How to make a Thai Coconut and Lime Salmon.


  • 1 lb Skin-On Salmon Fillet
  • 350 ml Coconut Milk
  • ½ oz Lemongrass, Finely Sliced
  • 1 tbsp Ginger, Minced
  • 3 clove Garlic, Minced
  • 1 tbsp Lime Juice
  • ¼ tsp Lime Zest
  • 1 tbsp Fish Sauce
  • 1 tbsp Chilli Sauce
  • 1 tbsp Brown Sugar
  • 1 pinch Salt
  • 1 pinch Black Pepper


  1. Place the salmon fillet skin-side up on a cutting board, make several parallel cuts across the skin, and cut into 4 equal-sized fillets.
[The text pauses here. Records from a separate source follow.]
(** The contract the written specification asks for, pair-then-filter: the
    values are paired by index and a pair is dropped when either member is
    not numeric; the coefficient is that of the pairs left. *)
Definition correlation_by_index {num : Type} `{JsNumber num} (pf : platform num)
  (xs ys : value num) : num :=
  let pairs :=
    filter (fun p => negb (isNaN (fst p)) && negb (isNaN (snd p)))
           (combine (map (Number pf) (items_of xs)) (map (Number pf) (items_of ys))) in
  pearson (map fst pairs) (map snd pairs).

(** ** Paths and templates *)

(** A path [resolvePathLike] walks part by part: it does not start like a
    JSONPath. *)
Definition dotted (e : string) : bool :=
  negb (startsWith "$." e || startsWith "$[" e).

Definition brace_free (s : string) : Prop :=
  forallb (is_not "{") (chars s) = true.

Definition dot_free (s : string) : Prop :=
  forallb (is_not ".") (chars s) = true.

(** ** Rows *)

(** One step of a loop that sets a field under a condition. *)
Definition put_if {num A : Type} (c : A -> bool) (key : A -> string)
  (val : A -> value num) (out : list (string * value num)) (x : A)
  : list (string * value num) :=
  if c x then set_field (key x) (val x) out else out.

(** The flags [t_compute_osm_quality] reads off a row. *)
Definition quality_flags {num : Type} `{JsNumber num} (pf : platform num)
  (fields row : value num) : list bool :=
  let f := or_else fields (VObj []) in
  [truthy (tag pf f row "cuisine"); truthy (tag pf f row "opening_hours");
   yes pf (tag pf f row "outdoor_seating"); yes pf (tag pf f row "wheelchair")].

(** An output that is missing or a list of rows. *)
Definition rows_or_nothing {num : Type} (v : option (value num)) : Prop :=
  v = None \/ exists l, v = Some (VArr l).

(** ** The log, the mocks and the edges of a run *)

(** The [status] of the log entry of a node that ended in a state. *)
Definition log_status_of (s : status) : string :=
  match s with completed => "ok" | _ => "error" end.

Definition is_http {num : Type} (n : node num) : bool := String.eqb (type n) "http".

(** What holds of the log and the call counter between two turns. *)
Definition log_invariant {num : Type} (ns : list (node num)) (k : nat)
  (st : run_state num) : Prop :=
  map log_node_id (runLog st) = firstn k (map id ns)
  /\ map log_status (runLog st) = map log_status_of (firstn k (statuses (nodes st)))
  /\ Forall (fun l => log_status l = "error" -> log_attempts l = 1%Z) (runLog st)
  /\ apiCalls st = Z.of_nat (List.length (filter is_http (firstn k ns)))
  /\ List.length (statuses (nodes st)) = List.length ns.

(** What holds of a run on mocks between two turns. *)
Definition mock_invariant {num : Type} (ns : list (node num)) (k : nat)
  (st : run_state num) : Prop :=
  Forall (fun d => trace d = [SleepJitter]) (network st)
  /\ (forall i n, i < k -> nth_error ns i = Some n -> is_http n = true ->
        nth i (statuses (nodes st)) pending = completed)
  /\ List.length (statuses (nodes st)) = List.length ns.

(** The position of a node id in the list of ids. *)
Fixpoint position (k : string) (ids : list string) : option nat :=
  match ids with
  | [] => None
  | x :: rest => if String.eqb k x then Some 0 else option_map S (position k rest)
  end.

(** The status of an edge once the first [k] nodes have run and ended in
    the states [ts]: [running] from the start of its target on, unless its
    source ended later than that; else the state its source ended in. *)
Definition edge_after (ids : list string) (k : nat) (ts : list status) (e : edge)
  : status :=
  match position (from e) ids, position (to e) ids with
  | Some p, Some q =>
      if (q <? k)%nat && ((k <=? p)%nat || (p <? q)%nat) then running
      else if (p <? k)%nat then nth p ts pending else pending
  | Some p, None => if (p <? k)%nat then nth p ts pending else pending
  | None, Some q => if (q <? k)%nat then running else pending
  | None, None => pending
  end.

(** What holds of the edges between two turns. *)
Definition edge_invariant {num : Type} (ns : list (node num)) (es : list edge)
  (k : nat) (st : run_state num) : Prop :=
  edges st
  = map (fun e => {| from := from e; to := to e;
                     edge_status := edge_after (map id ns) k (statuses (nodes st)) e |})
        es
  /\ List.length (statuses (nodes st)) = List.length ns.

(** ** The stream of the handler *)

(** The events that close a stream. *)
Definition is_closing {num : Type} (e : sse num) : bool :=
  match e with
  | pipeline_complete _ _ | pipeline_complete_error _ => true
  | _ => false
  end.

(* ================================================================== *)
(** * Example data

    The examples run on binary64.  The conversions between strings and
    numbers of the example platform cover integers, which is all the
    examples use; its [JSONPath] covers paths of the form [$.a.b]. *)

Definition parse_int (s : string) : option Z :=
  match chars s with
  | [] => Some 0%Z
  | c :: l =>
      if Ascii.eqb c "-"%char
      then option_map (fun n => (- Z.of_nat n)%Z)
                      (match l with [] => None | _ => index_digits l 0 end)
      else option_map Z.of_nat (index_digits (c :: l) 0)
  end.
  2. Use your fingers to rub 1 teaspoon of oil on the top, bottom and sides of the salmon fillets, then season both sides of the fish with ½ teaspoon of salt.
  3. Heat 1 tablespoon of oil in a cast iron skillet over medium-low heat.
  4. Place salmon fillets, skin-side down, into the pan, and allow to cook for 4 minutes, until the skin is crispy and golden brown.
  5. Turn the fillets over with a spatula and cook until the fish is firm to the touch, about 3-4 minutes.
  6. Remove fish from skillet and transfer to a plate.
  7. In the same skillet, sauté ginger, garlic and lemongrass in the remaining oil over medium-high heat, until aromatic.
  8. Stir in chilli sauce and coconut milk, add brown sugar and fish sauce, then season with ½ teaspoon of salt and black pepper.
  9. Bring the mixture to a boil.
  10. Add lime zest and juice, then place salmon fillets, skin-side down, into the skillet.
  11. Braise salmon for 3 minutes, until it soaks up the sauce.
  12. Turn off the heat.
  13. Top each fillet with lime, chilli pepper slices and chopped cilantro.
  14. Serve over rice or noodles and enjoy!